Financial Results Comments
I. Financial Statements
  • Reforms enacted under the Federal Deposit Insurance Reform Act of 2005 will lead to significant changes in the risk-based assessment system beginning in 2007. In a July 2006 notice of proposed rulemaking, the FDIC proposed a base schedule of risk-based assessment rates ranging from 2 to 40 basis points. The FDIC has proposed to continue allowing the Board to adjust rates uniformly up to a maximum of five basis points higher or lower than the base rates without the need for further notice-and-comment rulemaking, provided that any single adjustment from one quarter to the next cannot move rates by more than five basis points. If the Board sets actual rates equal to the base rates, net assessment revenue for 2007 is estimated to range from $250 million to $300 million (compared to $61 million earned in 2005) after applying the one-time assessment credit. Should strong insured deposit growth continue, the reserve ratio is likely to continue falling from its most recent reported level of 1.23 percent (as of March 31, 2006). Therefore, absent a significant slowdown in insured deposit growth and depending on the Board’s decision regarding the advisability of allowing lower reserve ratio levels to prevail, there is a possibility that the Board may adopt actual rates for 2007 later this year that are higher than the base rates.
II. Investments
  • The DIF portfolio’s par value increased 1.6 percent during the first half of 2006. Moreover, while the securities that were purchased during the first half of the year had lower yields than maturing securities, this factor was more than offset by higher yielding overnight investments. Consequently, the DIF portfolio’s yield increased by seven basis points during the first half, rising to 4.89 percent from 4.82 percent.

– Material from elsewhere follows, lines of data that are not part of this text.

(** * Axiom web client: a shallow embedding and its checked properties

    The development follows the TypeScript sources of the web front end:
    the WebSocket client ([lib/api/websocket.ts]), the LLM dispatcher and
    the workspace configuration store, the server actions
    ([app/actions/agent.ts], [app/actions/terminal.ts]) and the workspace
    page ([handleSendMessage], [updateAgentStatus]); the PTY output parser
    of the backend is described from the specification.  It also covers
    the path handling of the file picker, the dashboard and the page, and
    the file list and the reply parsing of the agents ([lib/agents]).
    The first part
    embeds the source functions, module by module; the second
    part states and proves the properties. *)

From stdpp Require Import base list strings pretty.
From Stdlib Require Import ZArith Lia.

Set Default Proof Using "Type".

(** ** JavaScript values shared by the modules below *)

Module JS.

(** [a || b] on strings: the empty string is falsy. *)
Definition or_else (a b : string) : string := if decide (a = "") then b else a.

(** The same on an optional string property ([undefined] is falsy). *)
Definition opt_or_else (a : option string) (b : string) : string :=
  match a with Some x => or_else x b | None => b end.

(** Truthiness of an optional string property. *)
Definition truthy (a : option string) : bool :=
  match a with Some x => negb (bool_decide (x = "")) | None => false end.

(** Completion of a call that can throw an [Error] with the given
    message (for an [async] function: the promise resolves or rejects). *)
Inductive Result (A : Type) :=
| Ok (a : A)
| Throw (message : string).
Arguments Ok {A} a.
Arguments Throw {A} message.

(** A string as a sequence of UTF-16 code units, where the code units
    matter. *)
Definition jsstring := list N.

(** WhiteSpace and LineTerminator code points of ECMAScript, which
    [String.prototype.trim] removes. *)
Definition white_space : list N :=
  [9; 10; 11; 12; 13; 32; 160; 5760;
   8192; 8193; 8194; 8195; 8196; 8197; 8198; 8199; 8200; 8201; 8202;
   8232; 8233; 8239; 8287; 12288; 65279]%N.

Definition is_white_space (c : N) : bool := bool_decide (c ∈ white_space).

(** [s.trimStart()], [s.trimEnd()], [s.trim()] *)
Fixpoint trimStart (s : jsstring) : jsstring :=
  match s with
  | c :: rest => if is_white_space c then trimStart rest else s
  | [] => []
  end.

Definition trimEnd (s : jsstring) : jsstring := reverse (trimStart (reverse s)).

Definition trim (s : jsstring) : jsstring := trimEnd (trimStart s).

(** [s.startsWith(c)] for a one-unit search string. *)
Definition startsWith (c : N) (s : jsstring) : bool :=
  match s with
  | x :: _ => bool_decide (x = c)
  | [] => false
  end.

(** The code unit of ['/']. *)
Definition slash : N := 47%N.

End JS.

(** ** WebSocket client ([lib/api/websocket.ts]) *)

Module WebSocketClient.

(** [Command], from [lib/api/types.ts]: the tagged union sent to the
    backend.  Every value is a JavaScript object, hence truthy. *)
Inductive Command :=
| ProcessInput (text : string)
| ExecuteShell (command : string)
| InvokeCliAgent (agent_id prompt : string)
| SendPtyInput (agent_id : string) (data : list Z)
| ResizePty (agent_id : string) (cols rows : Z)
| ReadFile (path : string)
| WriteFile (path content : string)
| CancelAgent (agent_id : string)
| ListWorkspaces
| CreateWorkspace (name path : string)
| DeleteWorkspace (workspace_id : string)
| ActivateWorkspace (workspace_id : string)
| ListFiles (path : string) (include_hidden : bool).

#[global] Instance Command_eq_dec : EqDecision Command.
Proof. solve_decision. Defined.

(** [WebSocket.readyState] of a browser socket. *)
Inductive ReadyState := CONNECTING | OPEN | CLOSING | CLOSED.

#[global] Instance ReadyState_eq_dec : EqDecision ReadyState.
Proof. solve_decision. Defined.

Inductive ConnectionState := connecting | connected | disconnected | error.

#[global] Instance ConnectionState_eq_dec : EqDecision ConnectionState.
Proof. solve_decision. Defined.

(** [WebSocketClientOptions] merged over [DEFAULT_OPTIONS].  The state
    listener is user code that holds the client; it is represented by the
    commands it passes to [send] while it runs and then returns: a
    listener that throws, or that calls [connect] or [disconnect], is not
    represented.  The notification and
    error listeners run last in their handlers, so what they do to the
    client is covered by the calls that may follow the handler; they are
    left out.  The counters are non-negative whole numbers. *)
Record Options := {
  onStateChange : option (ConnectionState -> list Command);
  reconnect : bool;
  reconnectInterval : nat;
  maxReconnectAttempts : nat;
}.

Definition DEFAULT_OPTIONS : Options :=
  {| onStateChange := None; reconnect := true;
     reconnectInterval := 2000; maxReconnectAttempts := 5 |}.

(** A browser timer created by [setTimeout]. *)
Record Timer := { delay : nat; pending : bool }.

(** The client object together with the browser objects it talks to:
    [sockets] are the [WebSocket] objects created so far (a socket is
    named by its creation index), [timers] the timers created so far, and
    [sent] the frames handed to [WebSocket.send], oldest first. *)
Record World := {
  sockets : list ReadyState;
  timers : list Timer;
  sent : list Command;
  url_ok : bool;
  ws : option nat;
  options : Options;
  state : ConnectionState;
  reconnectAttempts : nat;
  reconnectTimer : option nat;
  messageQueue : list Command;
}.

Definition set_sockets (x : list ReadyState) (w : World) : World :=
  {| sockets := x; timers := timers w; sent := sent w; url_ok := url_ok w;
     ws := ws w; options := options w; state := state w;
     reconnectAttempts := reconnectAttempts w;
     reconnectTimer := reconnectTimer w; messageQueue := messageQueue w |}.

Definition set_timers (x : list Timer) (w : World) : World :=
  {| sockets := sockets w; timers := x; sent := sent w; url_ok := url_ok w;
     ws := ws w; options := options w; state := state w;
     reconnectAttempts := reconnectAttempts w;
     reconnectTimer := reconnectTimer w; messageQueue := messageQueue w |}.

Definition set_sent (x : list Command) (w : World) : World :=
  {| sockets := sockets w; timers := timers w; sent := x; url_ok := url_ok w;
     ws := ws w; options := options w; state := state w;
     reconnectAttempts := reconnectAttempts w;
     reconnectTimer := reconnectTimer w; messageQueue := messageQueue w |}.

Definition set_ws (x : option nat) (w : World) : World :=
  {| sockets := sockets w; timers := timers w; sent := sent w;
     url_ok := url_ok w; ws := x; options := options w; state := state w;
     reconnectAttempts := reconnectAttempts w;
     reconnectTimer := reconnectTimer w; messageQueue := messageQueue w |}.

Definition set_options (x : Options) (w : World) : World :=
  {| sockets := sockets w; timers := timers w; sent := sent w;
     url_ok := url_ok w; ws := ws w; options := x; state := state w;
     reconnectAttempts := reconnectAttempts w;
     reconnectTimer := reconnectTimer w; messageQueue := messageQueue w |}.

Definition set_state (x : ConnectionState) (w : World) : World :=
  {| sockets := sockets w; timers := timers w; sent := sent w;
     url_ok := url_ok w; ws := ws w; options := options w; state := x;
     reconnectAttempts := reconnectAttempts w;
     reconnectTimer := reconnectTimer w; messageQueue := messageQueue w |}.

Definition set_reconnectAttempts (x : nat) (w : World) : World :=
  {| sockets := sockets w; timers := timers w; sent := sent w;
     url_ok := url_ok w; ws := ws w; options := options w; state := state w;
     reconnectAttempts := x;
     reconnectTimer := reconnectTimer w; messageQueue := messageQueue w |}.

Definition set_reconnectTimer (x : option nat) (w : World) : World :=
  {| sockets := sockets w; timers := timers w; sent := sent w;
     url_ok := url_ok w; ws := ws w; options := options w; state := state w;
     reconnectAttempts := reconnectAttempts w;
     reconnectTimer := x; messageQueue := messageQueue w |}.

Definition set_messageQueue (x : list Command) (w : World) : World :=
  {| sockets := sockets w; timers := timers w; sent := sent w;
     url_ok := url_ok w; ws := ws w; options := options w; state := state w;
     reconnectAttempts := reconnectAttempts w;
     reconnectTimer := reconnectTimer w; messageQueue := x |}.

(** [new AxiomWebSocket(url, options)]: the constructor, in a browser
    that has no sockets or timers yet. *)
Definition new_client (ok : bool) (o : Options) : World :=
  {| sockets := []; timers := []; sent := []; url_ok := ok;
     ws := None; options := o; state := disconnected;
     reconnectAttempts := 0; reconnectTimer := None; messageQueue := [] |}.

(** [this.ws?.readyState === WebSocket.OPEN] *)
Definition ws_open (w : World) : bool :=
  match ws w with
  | Some i => match sockets w !! i with Some OPEN => true | _ => false end
  | None => false
  end.

(** [send(command)]: the result and the world after the call. *)
Definition send (c : Command) (w : World) : bool * World :=
  if ws_open w then (true, set_sent (sent w ++ [c]) w)
  else if reconnect (options w)
       then (false, set_messageQueue (messageQueue w ++ [c]) w)
       else (false, w).

(** [flushMessageQueue()]: one unit of fuel per loop iteration; [None]
    when the fuel does not suffice for the loop to leave. *)
Fixpoint flushMessageQueue (fuel : nat) (w : World) : option World :=
  match messageQueue w with
  | [] => Some w
  | c :: rest =>
      match fuel with
      | O => None
      | S fuel' => flushMessageQueue fuel' (send c (set_messageQueue rest w)).2
      end
  end.

(** [setState(state)]: store the state, then run the listener. *)
Definition setState (s : ConnectionState) (w : World) : World :=
  let w1 := set_state s w in
  match onStateChange (options w1) with
  | Some listener => foldl (fun acc c => (send c acc).2) w1 (listener s)
  | None => w1
  end.

(** [handleError(error)] *)
Definition handleError (w : World) : World := setState error w.

(** [clearReconnectTimer()] *)
Definition clearReconnectTimer (w : World) : World :=
  match reconnectTimer w with
  | Some t =>
      set_reconnectTimer None
        (set_timers (alter (fun tm => {| delay := delay tm; pending := false |}) t (timers w)) w)
  | None => w
  end.

(** [connect()]: [new WebSocket(url)] throws on a URL it does not accept. *)
Definition connect (w : World) : World :=
  if ws_open w then w
  else
    let w1 := setState connecting w in
    if url_ok w1
    then set_ws (Some (length (sockets w1))) (set_sockets (sockets w1 ++ [CONNECTING]) w1)
    else handleError w1.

  • Expectations are for Treasury market yields to continue to rise, but just modestly. This, coupled with a growing DIF portfolio balance, should lead to increased interest revenue over the long run. Over the short run, increasing yields will accelerate the erosion of existing net unrealized gains on available-for-sale (AFS) securities. Moreover, regardless of changes in yields, existing net unrealized gains will be reduced due to the passage of time.
III. Budget
  • Approximately $457 million was spent in the Ongoing Operations component of the 2006 Corporate Operating Budget, which was $12 million (3 percent) below the budget for the six months ending June 30, 2006. Expenses in the Outside Services – Personnel expense category were nearly $15 million below the year-to-date budget, and expenses in the Salaries & Compensation category were approximately $3 million over the year-to-date budget.
  • Approximately $8 million was spent in the Receivership Funding component of the 2006 Corporate Operating Budget, which was about $29 million (78 percent) below the budget for the six months ending June 30, 2006. Expenses in the Outside Services – Personnel category were $23 million (76 percent) below the year-to-date budget due to limited receivership and resolution activity during the first half of the year.